Questa distinzione non è di poco conto: una condanna è un fatto giuridicamente accertato, non un sospetto né un’ipotesi. È la certificazione giudiziale di una condotta lesiva, accertata nel merito, rispetto alla quale non è più possibile invocare la presunzione di non responsabilità. E proprio per questo, il silenzio su una condanna già intervenuta costituisce una violazione gravissima dell’obbligo di trasparenza, non più giustificabile con richiami a cautela, garanzia o presunzione.
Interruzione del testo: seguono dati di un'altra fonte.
(* ===== verification/Controller.v ===== *)
(** The controllers of templates: [KubeTemplateReconciler] of
    [internal/controller/kubetemplater.io/kubetemplate_controller.go] and the watcher
    of the resources they produce, [resource_watcher_controller.go].

    [Reconcile] runs in the client monad.  It asks the work queue whether it holds
    the template, and its last action is at most one [Enqueue]; the queue it sees is
    an argument and the enqueue it ends with is part of its result. *)
From stdpp Require Import base option list gmap strings.
From S2P Require Import Prelude ApiTypes Cluster WorkQueue Webhook Worker.
From Stdlib Require Import ZArith.

Local Open Scope kt_scope.

(** ** Code outside the repository *)

(** [apiequality.Semantic.DeepEqual] at the types the code compares. *)
Class EqualityOps := {
  DeepEqual_value : value → value → bool;
  DeepEqual_spec : KubeTemplateSpec → KubeTemplateSpec → bool;
  DeepEqual_strings : gmap string string → gmap string string → bool
}.

(** Documented behaviour: it is an equality, coarser than identity on values, where
    nil and empty collections are equal; on specs and string maps it is equality. *)
Class EqualityLaws `{EqualityOps} : Prop := {
  DeepEqual_value_refl v : DeepEqual_value v v = true;
  DeepEqual_spec_eq a b : DeepEqual_spec a b = true ↔ a = b;
  DeepEqual_strings_eq a b : DeepEqual_strings a b = true ↔ a = b
}.

(** [retry.RetryOnConflict(retry.DefaultBackoff, fn)]. *)
Class RetryOps (W : Type) := {
  RetryOnConflict : M W (option error) → M W (option error)
}.

(** ** Status updates of the controller *)
Definition status_Queued (resetCycle clearPause clearProcessed : bool) (hash : option string)
    (now : Z) (kt : KubeTemplate) : KubeTemplate :=
  let s := kt_Status kt in
  set_kt_Status
    {| s_Status := s_Status s; s_ProcessingPhase := "Queued"; s_QueuedAt := Some now;
       s_ProcessedAt := if clearProcessed then None else s_ProcessedAt s; s_RetryCount := 0;
       s_RetryCycle := if resetCycle then 0%Z else s_RetryCycle s;
       s_LastReconcileTime := s_LastReconcileTime s; s_ResourcesTotal := s_ResourcesTotal s;
       s_ResourcesSynced := s_ResourcesSynced s; s_LastDriftDetected := s_LastDriftDetected s;
       s_DriftDetectionCount := s_DriftDetectionCount s; s_DryRunChecks := s_DryRunChecks s;
       s_AppliedSpecHash := default (s_AppliedSpecHash s) hash;
       s_PausedReason := if clearPause then EmptyString else s_PausedReason s;
       s_PausedAt := if clearPause then None else s_PausedAt s |} kt.

(** After a resume annotation. *)
Definition status_Resumed : Z → KubeTemplate → KubeTemplate := status_Queued false true false None.
(** After a spec change of a failed template. *)
Definition status_Retried (hash : string) : Z → KubeTemplate → KubeTemplate :=
  status_Queued true false false (Some hash).
(** After a spec change of a completed template. *)
Definition status_Changed (hash : string) : Z → KubeTemplate → KubeTemplate :=
  status_Queued false false false (Some hash).
(** A new template. *)
Definition status_New : Z → KubeTemplate → KubeTemplate := status_Queued false false true None.

Definition status_Hashed (hash : string) (kt : KubeTemplate) : KubeTemplate :=
  let s := kt_Status kt in
  set_kt_Status
    {| s_Status := s_Status s; s_ProcessingPhase := s_ProcessingPhase s; s_QueuedAt := s_QueuedAt s;
       s_ProcessedAt := s_ProcessedAt s; s_RetryCount := s_RetryCount s; s_RetryCycle := s_RetryCycle s;
       s_LastReconcileTime := s_LastReconcileTime s; s_ResourcesTotal := s_ResourcesTotal s;
       s_ResourcesSynced := s_ResourcesSynced s; s_LastDriftDetected := s_LastDriftDetected s;
       s_DriftDetectionCount := s_DriftDetectionCount s; s_DryRunChecks := s_DryRunChecks s;
       s_AppliedSpecHash := hash; s_PausedReason := s_PausedReason s; s_PausedAt := s_PausedAt s |} kt.

Definition status_Reconciled (now : Z) (total synced : nat) (drift : bool) (kt : KubeTemplate)
    : KubeTemplate :=
  let s := kt_Status kt in
  set_kt_Status
    {| s_Status := s_Status s; s_ProcessingPhase := s_ProcessingPhase s; s_QueuedAt := s_QueuedAt s;
       s_ProcessedAt := s_ProcessedAt s; s_RetryCount := s_RetryCount s; s_RetryCycle := s_RetryCycle s;
       s_LastReconcileTime := Some now; s_ResourcesTotal := Z.of_nat total;
       s_ResourcesSynced := Z.of_nat synced;
       s_LastDriftDetected := if drift then Some now else s_LastDriftDetected s;
       s_DriftDetectionCount :=
         if drift then wrap64 (s_DriftDetectionCount s + 1) else s_DriftDetectionCount s;
       s_DryRunChecks := wrap64 (s_DryRunChecks s + Z.of_nat total);
       s_AppliedSpecHash := s_AppliedSpecHash s; s_PausedReason := s_PausedReason s;
       s_PausedAt := s_PausedAt s |} kt.

Definition resume_annotation : string := "kubetemplater.io/resume".

Section controller.
Context {W : Type} `{Client W} `{RetryOps W} `{UnstructuredOps} `{DigestOps} `{EqualityOps}.

(** ** Drift detection *)

(** [v, found, _ := unstructured.NestedFieldCopy(o, k)]: an error is not found. *)
Definition top_field (o : object) (k : string) : option value :=
  match NestedFieldCopy o [k] with inr v => v | inl _ => None end.

Definition hasDrift (current desired : object) : bool :=
  match top_field current "spec", top_field desired "spec" with
  | Some cs, Some ds => negb (DeepEqual_value cs ds)
  | Some _, None | None, Some _ => true
  | None, None =>
      match top_field current "data", top_field desired "data" with
      | Some cd, Some dd => negb (DeepEqual_value cd dd)
      | Some _, None | None, Some _ => true
      | None, None => false
      end
  end.

Definition drift_opts (dryRun : bool) : PatchOptions :=
  {| po_FieldOwner := fieldManager; po_ForceOwnership := true; po_DryRunAll := dryRun |}.

(** One iteration of the loop of [applyTemplateResources]: whether the resource
    counts as synced, and whether drift was detected. *)
Definition reconcile_resource (t : Template) : M W (bool * bool) :=
  match yaml_Unmarshal (t_Object t) with
  | inl _ => retM (false, false)
  | inr obj =>
      let! current := Get_Object (GroupVersionKind obj) (NN (GetNamespace obj) (GetName obj)) in
      let! '(dryRunErr, dryRunObj) := Patch_Apply (drift_opts true) obj in
      match dryRunErr with
      | Some _ => retM (false, false)
      | None =>
          let apply drift :=
            let! '(err, _) := Patch_Apply (drift_opts false) obj in
            retM (bool_decide (err = None), drift) in
          match current with
          | inr currentObj =>
              if hasDrift currentObj dryRunObj then apply true else retM (true, false)
          | inl getErr => if IsNotFound getErr then apply false else retM (false, false)
          end
      end
  end.

Fixpoint reconcile_resources (ts : list Template) (synced : nat) (drift : bool) : M W (nat * bool) :=
  match ts with
  | [] => retM (synced, drift)
  | t :: rest =>
      let! '(ok, drifted) := reconcile_resource t in
      reconcile_resources rest (if ok then S synced else synced) (drift || drifted)
  end.

Definition applyTemplateResources (kt : KubeTemplate) : M W (option error) :=
  let ts := Templates (kt_Spec kt) in
  let! '(synced, drift) := reconcile_resources ts 0 false in
  let! now := Now in
  if drift || bool_decide (s_LastReconcileTime (kt_Status kt) = None) then
    let! '(err, _) := Status_Update (status_Reconciled now (length ts) synced drift kt) in
    retM err
  else retM None.

(** ** [Reconcile] *)
Record Outcome := {
  out_RequeueAfter : Z;
  out_err : option error;
  out_Enqueue : option NamespacedName
}.

Definition stop : Outcome := {| out_RequeueAfter := 0; out_err := None; out_Enqueue := None |}.
Definition fail (e : error) : Outcome :=
  {| out_RequeueAfter := 0; out_err := Some e; out_Enqueue := None |}.
Definition enqueue (nn : NamespacedName) : Outcome :=
  {| out_RequeueAfter := 0; out_err := None; out_Enqueue := Some nn |}.
Definition after (d : Z) : Outcome :=
  {| out_RequeueAfter := d; out_err := None; out_Enqueue := None |}.

(** A status update, then [WorkQueue.Enqueue]; only an error that is not a conflict
    gets in the way. *)
Definition update_and_enqueue (fn : Z → KubeTemplate → KubeTemplate) (kt : KubeTemplate)
    : M W Outcome :=
  let! now := Now in
  let! '(err, kt') := Status_Update (fn now kt) in
  match err with
  | Some e => if IsConflict e then retM (enqueue (kt_key kt')) else retM (fail e)
  | None => retM (enqueue (kt_key kt'))
  end.

Definition reconcile_Paused (kt : KubeTemplate) : M W Outcome :=
  match om_Annotations (kt_meta kt) !! resume_annotation with
  | Some v =>
      if bool_decide (v = "true"%string) then update_and_enqueue status_Resumed kt else retM stop
  | None => retM stop
  end.

Definition reconcile_Failed (kt : KubeTemplate) : M W Outcome :=
  let currentHash := calculateSpecHash (kt_Spec kt) in
  let applied := s_AppliedSpecHash (kt_Status kt) in
  if negb (bool_decide (applied = EmptyString)) && negb (bool_decide (currentHash = applied))
  then update_and_enqueue (status_Retried currentHash) kt
  else retM stop.

(** "Skip if recently reconciled"; the clock is read when there is a last time. *)
Definition recently_reconciled (interval : Z) (kt : KubeTemplate) : M W bool :=
  match s_LastReconcileTime (kt_Status kt) with
  | None => retM false
  | Some last =>
      let! now := Now in
      retM (time_Sub now last <? Z.quot interval 2)%Z
  end.

Definition reconcile_Completed (interval : Z) (queue : WorkQueue) (kt : KubeTemplate)
    : M W Outcome :=
  let currentHash := calculateSpecHash (kt_Spec kt) in
  let applied := s_AppliedSpecHash (kt_Status kt) in
  if bool_decide (applied = EmptyString) then
    let! _ := Status_Update (status_Hashed currentHash kt) in
    retM (after interval)
  else if negb (bool_decide (currentHash = applied)) then
    update_and_enqueue (status_Changed currentHash) kt
  else if Contains queue (kt_key kt) then retM (after interval)
  else
    let! recent := recently_reconciled interval kt in
    if recent then retM (after interval)
    else
      let! _ := applyTemplateResources kt in
      retM (after interval).

(** The function given to [RetryOnConflict]. *)
Definition queue_new (req : NamespacedName) : M W (option error) :=
  let! g := Get_KubeTemplate req in
  match g with
  | inl e => retM (Some e)
  | inr latest =>
      let! now := Now in
      let! '(err, _) := Status_Update (status_New now latest) in
      retM err
  end.

Definition Reconcile (interval : Z) (queue : WorkQueue) (req : NamespacedName) : M W Outcome :=
  let! g := Get_KubeTemplate req in
  match g with
  | inl e => if IsNotFound e then retM stop else retM (fail e)
  | inr kt =>
      if bool_decide (kt_phase kt = "Paused"%string) then reconcile_Paused kt
      else if bool_decide (kt_phase kt = "Failed"%string) then reconcile_Failed kt
      else if bool_decide (kt_phase kt = "Completed"%string) then
        reconcile_Completed interval queue kt
      else if bool_decide (kt_phase kt = EmptyString) then
        let! err := RetryOnConflict (queue_new req) in
        match err with
        | Some _ => retM (after (1 * time_Second))
        | None => retM (enqueue (kt_key kt))
        end
      else retM (enqueue (kt_key kt))
  end.

(** [r.WorkQueue.Enqueue(.., 0)], on the queue as it is then. *)
Definition finish_reconcile (queue : WorkQueue) (o : Outcome) (now1 now2 : Z)
    : option (WorkQueue * Wake) :=
  match out_Enqueue o with
  | Some nn => Enqueue queue nn 0 now1 now2
  | None => Some (queue, NoWake)
  end.

(** ** The update predicate of [SetupWithManager] *)
Definition UpdateFunc (oldObj newObj : option RuntimeObject) : bool :=
  match oldObj, newObj with
  | Some (ROKubeTemplate o), Some (ROKubeTemplate n) =>
      negb (DeepEqual_spec (kt_Spec o) (kt_Spec n))
      || negb (DeepEqual_strings (om_Annotations (kt_meta o)) (om_Annotations (kt_meta n)))
      || negb (DeepEqual_strings (om_Labels (kt_meta o)) (om_Labels (kt_meta n)))
  | _, _ => true
  end.

(** ** The resource watcher *)
Definition watch_predicate (obj : object) : bool :=
  match GetLabels obj with
  | None => false
  | Some objLabels =>
      bool_decide (is_Some (objLabels !! label_template_name))
      && bool_decide (is_Some (objLabels !! label_template_namespace))
  end.

Definition mapToKubeTemplate (obj : object) : list NamespacedName :=
  match GetLabels obj with
  | None => []
  | Some labels =>
      match labels !! label_template_name, labels !! label_template_namespace with
      | Some templateName, Some templateNamespace => [NN templateNamespace templateName]
      | _, _ => []
      end
  end.

Definition ResourceWatcherReconciler_Reconcile (req : NamespacedName) : M W Outcome := retM stop.
End controller.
A maggior ragione, anche la mera pendenza di un procedimento civile per fatti rilevanti dovrebbe essere comunicata all’ente, piuttosto che alla società a partecipazione pubblica, proprio per evitare che l’ente stesso si trovi, in un secondo momento, a dover giustificare una scelta fondata su informazioni parziali o viziate. Ma nel caso di una condanna già pronunciata, non c’è margine: il dovere informativo è assoluto, e il suo mancato rispetto è fonte di responsabilità etica, deontologica e reputazionale.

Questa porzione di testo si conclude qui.